[Collected data]
· · · · ·
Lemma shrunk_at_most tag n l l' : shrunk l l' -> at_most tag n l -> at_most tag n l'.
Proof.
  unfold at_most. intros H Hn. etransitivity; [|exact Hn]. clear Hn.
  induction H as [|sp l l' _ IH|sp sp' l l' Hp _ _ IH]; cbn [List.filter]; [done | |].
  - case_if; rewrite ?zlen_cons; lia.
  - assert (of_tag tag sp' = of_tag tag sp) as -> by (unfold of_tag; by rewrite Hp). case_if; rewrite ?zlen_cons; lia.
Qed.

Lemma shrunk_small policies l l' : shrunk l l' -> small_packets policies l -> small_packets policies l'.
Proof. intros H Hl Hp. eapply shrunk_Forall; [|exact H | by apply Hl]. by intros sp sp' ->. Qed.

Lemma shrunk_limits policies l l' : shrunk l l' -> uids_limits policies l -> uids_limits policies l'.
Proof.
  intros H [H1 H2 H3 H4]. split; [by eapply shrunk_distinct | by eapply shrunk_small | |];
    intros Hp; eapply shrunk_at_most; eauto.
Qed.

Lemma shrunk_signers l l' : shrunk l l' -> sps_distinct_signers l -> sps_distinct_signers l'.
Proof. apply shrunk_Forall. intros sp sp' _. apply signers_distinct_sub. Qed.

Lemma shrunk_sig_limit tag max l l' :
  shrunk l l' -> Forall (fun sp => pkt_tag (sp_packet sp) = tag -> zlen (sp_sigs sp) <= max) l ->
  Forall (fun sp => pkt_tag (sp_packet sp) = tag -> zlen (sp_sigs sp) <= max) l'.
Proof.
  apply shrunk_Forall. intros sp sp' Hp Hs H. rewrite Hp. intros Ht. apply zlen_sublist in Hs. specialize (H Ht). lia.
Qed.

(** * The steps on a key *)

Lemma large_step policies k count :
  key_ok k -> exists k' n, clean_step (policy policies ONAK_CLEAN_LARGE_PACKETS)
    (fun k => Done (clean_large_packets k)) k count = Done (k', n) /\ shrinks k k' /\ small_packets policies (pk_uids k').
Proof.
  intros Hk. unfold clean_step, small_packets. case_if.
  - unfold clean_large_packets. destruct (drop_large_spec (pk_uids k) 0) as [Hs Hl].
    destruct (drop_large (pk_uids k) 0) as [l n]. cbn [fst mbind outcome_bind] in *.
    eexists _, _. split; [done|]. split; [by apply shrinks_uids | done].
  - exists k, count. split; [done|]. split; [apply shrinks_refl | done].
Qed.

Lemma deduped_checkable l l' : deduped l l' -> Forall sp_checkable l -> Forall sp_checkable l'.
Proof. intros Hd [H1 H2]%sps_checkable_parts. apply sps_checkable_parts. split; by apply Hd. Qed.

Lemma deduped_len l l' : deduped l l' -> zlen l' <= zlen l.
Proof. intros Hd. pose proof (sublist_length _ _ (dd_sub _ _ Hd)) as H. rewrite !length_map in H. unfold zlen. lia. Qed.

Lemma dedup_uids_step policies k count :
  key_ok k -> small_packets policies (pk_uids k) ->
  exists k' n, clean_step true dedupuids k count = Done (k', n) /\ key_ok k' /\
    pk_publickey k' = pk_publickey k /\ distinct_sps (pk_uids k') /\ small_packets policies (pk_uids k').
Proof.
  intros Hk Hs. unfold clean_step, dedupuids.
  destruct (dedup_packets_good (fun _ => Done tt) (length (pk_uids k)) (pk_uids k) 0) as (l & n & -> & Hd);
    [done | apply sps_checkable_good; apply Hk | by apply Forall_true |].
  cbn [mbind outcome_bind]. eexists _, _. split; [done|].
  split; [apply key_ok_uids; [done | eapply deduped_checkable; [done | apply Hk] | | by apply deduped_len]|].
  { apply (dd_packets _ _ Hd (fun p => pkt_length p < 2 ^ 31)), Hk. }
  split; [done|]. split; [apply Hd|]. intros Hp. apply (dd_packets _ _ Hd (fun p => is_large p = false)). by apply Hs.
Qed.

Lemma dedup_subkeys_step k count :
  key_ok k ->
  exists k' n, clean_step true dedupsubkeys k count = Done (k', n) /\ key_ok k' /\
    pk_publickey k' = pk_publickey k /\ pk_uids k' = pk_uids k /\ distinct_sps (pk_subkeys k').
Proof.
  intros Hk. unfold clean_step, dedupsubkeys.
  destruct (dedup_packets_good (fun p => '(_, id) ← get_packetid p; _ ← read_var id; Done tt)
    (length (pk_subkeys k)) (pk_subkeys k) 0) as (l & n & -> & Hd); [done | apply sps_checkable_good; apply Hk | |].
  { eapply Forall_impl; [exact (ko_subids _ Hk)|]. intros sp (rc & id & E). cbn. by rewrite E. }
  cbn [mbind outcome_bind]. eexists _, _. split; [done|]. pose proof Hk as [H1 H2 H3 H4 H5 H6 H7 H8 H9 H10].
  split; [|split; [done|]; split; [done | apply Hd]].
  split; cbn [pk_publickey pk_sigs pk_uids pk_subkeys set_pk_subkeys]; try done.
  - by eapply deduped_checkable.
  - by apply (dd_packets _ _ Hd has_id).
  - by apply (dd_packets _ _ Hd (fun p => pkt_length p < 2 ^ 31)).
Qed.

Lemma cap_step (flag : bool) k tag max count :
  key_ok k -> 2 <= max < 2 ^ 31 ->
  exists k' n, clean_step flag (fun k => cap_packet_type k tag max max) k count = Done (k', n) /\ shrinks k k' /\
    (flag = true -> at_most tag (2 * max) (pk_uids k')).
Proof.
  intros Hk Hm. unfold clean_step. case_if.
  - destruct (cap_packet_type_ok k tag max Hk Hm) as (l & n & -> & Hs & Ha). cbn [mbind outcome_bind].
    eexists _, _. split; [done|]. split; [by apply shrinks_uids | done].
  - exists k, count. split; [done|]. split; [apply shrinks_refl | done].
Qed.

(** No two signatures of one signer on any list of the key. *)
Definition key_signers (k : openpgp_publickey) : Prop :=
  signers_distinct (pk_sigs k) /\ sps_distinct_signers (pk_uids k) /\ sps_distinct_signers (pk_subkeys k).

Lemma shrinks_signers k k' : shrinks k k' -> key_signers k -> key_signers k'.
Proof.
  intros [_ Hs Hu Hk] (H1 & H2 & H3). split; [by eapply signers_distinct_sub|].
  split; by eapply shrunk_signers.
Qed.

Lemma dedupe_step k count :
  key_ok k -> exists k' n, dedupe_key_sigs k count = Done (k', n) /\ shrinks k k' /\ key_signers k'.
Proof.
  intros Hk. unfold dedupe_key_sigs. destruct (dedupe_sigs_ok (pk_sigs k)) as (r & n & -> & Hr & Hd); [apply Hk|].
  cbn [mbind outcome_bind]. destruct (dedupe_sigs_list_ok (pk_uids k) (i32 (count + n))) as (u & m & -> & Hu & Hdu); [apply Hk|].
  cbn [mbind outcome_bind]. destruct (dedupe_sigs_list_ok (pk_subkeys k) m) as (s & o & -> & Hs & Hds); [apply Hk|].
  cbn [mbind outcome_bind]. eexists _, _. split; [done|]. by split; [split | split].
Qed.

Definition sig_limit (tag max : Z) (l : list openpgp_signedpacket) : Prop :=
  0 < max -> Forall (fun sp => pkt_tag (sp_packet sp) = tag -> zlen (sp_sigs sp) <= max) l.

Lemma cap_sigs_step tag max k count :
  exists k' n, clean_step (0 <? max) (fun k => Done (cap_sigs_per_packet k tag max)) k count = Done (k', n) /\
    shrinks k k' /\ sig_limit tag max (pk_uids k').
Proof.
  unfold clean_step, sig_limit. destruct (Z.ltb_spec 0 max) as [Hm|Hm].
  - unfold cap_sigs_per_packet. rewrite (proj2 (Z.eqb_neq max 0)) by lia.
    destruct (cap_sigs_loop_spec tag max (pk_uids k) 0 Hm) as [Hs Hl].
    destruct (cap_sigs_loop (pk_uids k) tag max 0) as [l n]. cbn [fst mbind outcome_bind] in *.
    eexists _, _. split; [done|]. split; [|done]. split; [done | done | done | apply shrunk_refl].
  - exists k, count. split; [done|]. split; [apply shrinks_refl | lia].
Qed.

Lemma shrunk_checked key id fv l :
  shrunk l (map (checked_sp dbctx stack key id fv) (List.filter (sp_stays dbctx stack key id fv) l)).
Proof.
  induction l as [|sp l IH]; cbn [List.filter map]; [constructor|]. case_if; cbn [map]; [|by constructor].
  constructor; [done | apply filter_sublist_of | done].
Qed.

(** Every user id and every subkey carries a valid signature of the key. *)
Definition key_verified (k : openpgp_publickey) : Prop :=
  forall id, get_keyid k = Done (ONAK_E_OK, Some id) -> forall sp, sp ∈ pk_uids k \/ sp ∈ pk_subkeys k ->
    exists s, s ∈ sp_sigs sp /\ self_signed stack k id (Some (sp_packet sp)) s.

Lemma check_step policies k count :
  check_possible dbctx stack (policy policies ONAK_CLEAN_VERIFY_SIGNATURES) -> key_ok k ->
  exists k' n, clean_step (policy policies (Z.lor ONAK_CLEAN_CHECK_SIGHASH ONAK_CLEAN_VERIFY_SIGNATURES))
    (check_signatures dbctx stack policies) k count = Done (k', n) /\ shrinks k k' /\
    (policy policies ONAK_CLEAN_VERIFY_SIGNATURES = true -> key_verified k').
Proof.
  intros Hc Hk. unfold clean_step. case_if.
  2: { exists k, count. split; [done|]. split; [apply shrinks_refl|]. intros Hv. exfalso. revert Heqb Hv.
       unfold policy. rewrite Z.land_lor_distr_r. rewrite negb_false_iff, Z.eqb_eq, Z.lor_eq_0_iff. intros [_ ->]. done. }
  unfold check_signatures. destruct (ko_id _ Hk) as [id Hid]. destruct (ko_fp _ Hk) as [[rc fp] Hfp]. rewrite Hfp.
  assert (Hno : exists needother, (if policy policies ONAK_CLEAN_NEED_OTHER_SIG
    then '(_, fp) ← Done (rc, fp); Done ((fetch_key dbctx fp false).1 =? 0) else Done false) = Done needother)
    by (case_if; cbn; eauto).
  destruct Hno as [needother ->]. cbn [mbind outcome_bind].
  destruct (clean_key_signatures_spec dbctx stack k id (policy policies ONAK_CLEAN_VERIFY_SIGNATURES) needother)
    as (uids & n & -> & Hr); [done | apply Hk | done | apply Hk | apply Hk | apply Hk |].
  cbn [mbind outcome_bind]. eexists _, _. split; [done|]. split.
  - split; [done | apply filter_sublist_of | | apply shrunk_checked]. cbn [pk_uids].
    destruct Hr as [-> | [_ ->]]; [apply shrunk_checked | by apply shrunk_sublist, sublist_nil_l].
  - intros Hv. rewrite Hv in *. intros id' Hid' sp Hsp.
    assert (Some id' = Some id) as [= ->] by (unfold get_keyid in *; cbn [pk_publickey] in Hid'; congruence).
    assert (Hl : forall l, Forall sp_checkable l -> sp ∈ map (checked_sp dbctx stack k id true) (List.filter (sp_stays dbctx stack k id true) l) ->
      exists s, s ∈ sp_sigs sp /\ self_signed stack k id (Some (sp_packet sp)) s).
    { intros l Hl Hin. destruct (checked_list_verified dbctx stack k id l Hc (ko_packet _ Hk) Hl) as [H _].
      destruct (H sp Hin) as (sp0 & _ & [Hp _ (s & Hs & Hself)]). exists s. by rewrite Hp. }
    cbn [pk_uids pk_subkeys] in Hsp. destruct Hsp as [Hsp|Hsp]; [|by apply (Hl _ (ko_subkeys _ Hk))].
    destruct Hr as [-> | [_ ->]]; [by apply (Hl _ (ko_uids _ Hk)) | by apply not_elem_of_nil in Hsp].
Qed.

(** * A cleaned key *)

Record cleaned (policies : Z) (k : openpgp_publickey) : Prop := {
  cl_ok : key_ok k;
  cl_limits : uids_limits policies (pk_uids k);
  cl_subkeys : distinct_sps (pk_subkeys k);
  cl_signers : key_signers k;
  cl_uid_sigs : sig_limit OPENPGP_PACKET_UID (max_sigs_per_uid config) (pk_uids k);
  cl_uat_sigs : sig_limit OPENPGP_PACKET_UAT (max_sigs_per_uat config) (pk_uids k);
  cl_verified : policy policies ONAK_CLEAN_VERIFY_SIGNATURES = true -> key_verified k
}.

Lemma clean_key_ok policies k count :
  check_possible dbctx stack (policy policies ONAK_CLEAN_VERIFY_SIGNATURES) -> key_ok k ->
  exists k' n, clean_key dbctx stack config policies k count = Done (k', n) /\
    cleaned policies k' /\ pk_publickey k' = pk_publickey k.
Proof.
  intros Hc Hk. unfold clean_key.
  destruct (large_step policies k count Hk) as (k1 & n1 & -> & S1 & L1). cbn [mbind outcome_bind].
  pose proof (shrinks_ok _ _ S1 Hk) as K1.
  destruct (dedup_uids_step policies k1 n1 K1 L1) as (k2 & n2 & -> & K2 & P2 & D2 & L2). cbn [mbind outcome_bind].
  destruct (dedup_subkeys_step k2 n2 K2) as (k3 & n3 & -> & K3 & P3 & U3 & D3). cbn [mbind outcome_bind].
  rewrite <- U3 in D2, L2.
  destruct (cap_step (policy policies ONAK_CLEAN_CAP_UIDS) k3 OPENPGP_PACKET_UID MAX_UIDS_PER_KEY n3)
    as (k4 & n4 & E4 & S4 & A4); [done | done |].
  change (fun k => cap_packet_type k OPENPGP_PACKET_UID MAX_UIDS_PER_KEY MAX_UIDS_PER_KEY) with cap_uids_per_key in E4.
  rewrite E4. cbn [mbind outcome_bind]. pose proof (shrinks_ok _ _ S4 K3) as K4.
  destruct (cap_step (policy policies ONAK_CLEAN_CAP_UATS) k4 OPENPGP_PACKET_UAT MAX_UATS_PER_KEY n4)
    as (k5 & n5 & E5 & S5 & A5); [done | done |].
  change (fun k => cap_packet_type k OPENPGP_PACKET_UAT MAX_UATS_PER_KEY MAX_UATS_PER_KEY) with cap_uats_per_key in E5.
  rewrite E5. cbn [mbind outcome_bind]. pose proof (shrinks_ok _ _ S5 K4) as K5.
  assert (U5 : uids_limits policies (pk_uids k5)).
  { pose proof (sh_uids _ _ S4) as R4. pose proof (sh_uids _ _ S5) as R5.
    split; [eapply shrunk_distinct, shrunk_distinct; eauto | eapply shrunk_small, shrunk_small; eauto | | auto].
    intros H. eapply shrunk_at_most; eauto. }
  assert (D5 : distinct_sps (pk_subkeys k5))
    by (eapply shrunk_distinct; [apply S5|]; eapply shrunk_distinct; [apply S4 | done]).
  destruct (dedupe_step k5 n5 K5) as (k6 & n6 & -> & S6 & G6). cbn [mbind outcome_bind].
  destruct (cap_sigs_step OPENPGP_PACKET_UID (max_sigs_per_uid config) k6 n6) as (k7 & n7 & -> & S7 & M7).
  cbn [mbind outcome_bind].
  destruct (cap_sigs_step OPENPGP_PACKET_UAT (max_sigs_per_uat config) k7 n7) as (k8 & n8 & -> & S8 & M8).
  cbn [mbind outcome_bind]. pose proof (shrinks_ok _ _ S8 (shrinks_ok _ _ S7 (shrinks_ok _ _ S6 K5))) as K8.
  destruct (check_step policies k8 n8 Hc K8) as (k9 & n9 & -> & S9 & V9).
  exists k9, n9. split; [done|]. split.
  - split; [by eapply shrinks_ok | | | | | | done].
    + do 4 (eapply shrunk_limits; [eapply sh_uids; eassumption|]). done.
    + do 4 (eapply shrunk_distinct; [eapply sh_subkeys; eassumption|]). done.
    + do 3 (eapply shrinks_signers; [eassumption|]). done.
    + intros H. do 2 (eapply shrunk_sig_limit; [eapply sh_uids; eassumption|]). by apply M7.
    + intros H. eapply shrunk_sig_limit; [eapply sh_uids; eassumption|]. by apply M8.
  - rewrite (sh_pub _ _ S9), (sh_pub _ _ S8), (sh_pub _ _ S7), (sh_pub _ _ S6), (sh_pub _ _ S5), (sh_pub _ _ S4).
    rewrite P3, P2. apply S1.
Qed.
· · · · ·
Select and copy every line from the records that includes the word "config".

* **Exercise output**:
  cl_uid_sigs : sig_limit OPENPGP_PACKET_UID (max_sigs_per_uid config) (pk_uids k);
  cl_uat_sigs : sig_limit OPENPGP_PACKET_UAT (max_sigs_per_uat config) (pk_uids k);
  exists k' n, clean_key dbctx stack config policies k count = Done (k', n) /\
  destruct (cap_sigs_step OPENPGP_PACKET_UID (max_sigs_per_uid config) k6 n6) as (k7 & n7 & -> & S7 & M7).
  destruct (cap_sigs_step OPENPGP_PACKET_UAT (max_sigs_per_uat config) k7 n7) as (k8 & n8 & -> & S8 & M8).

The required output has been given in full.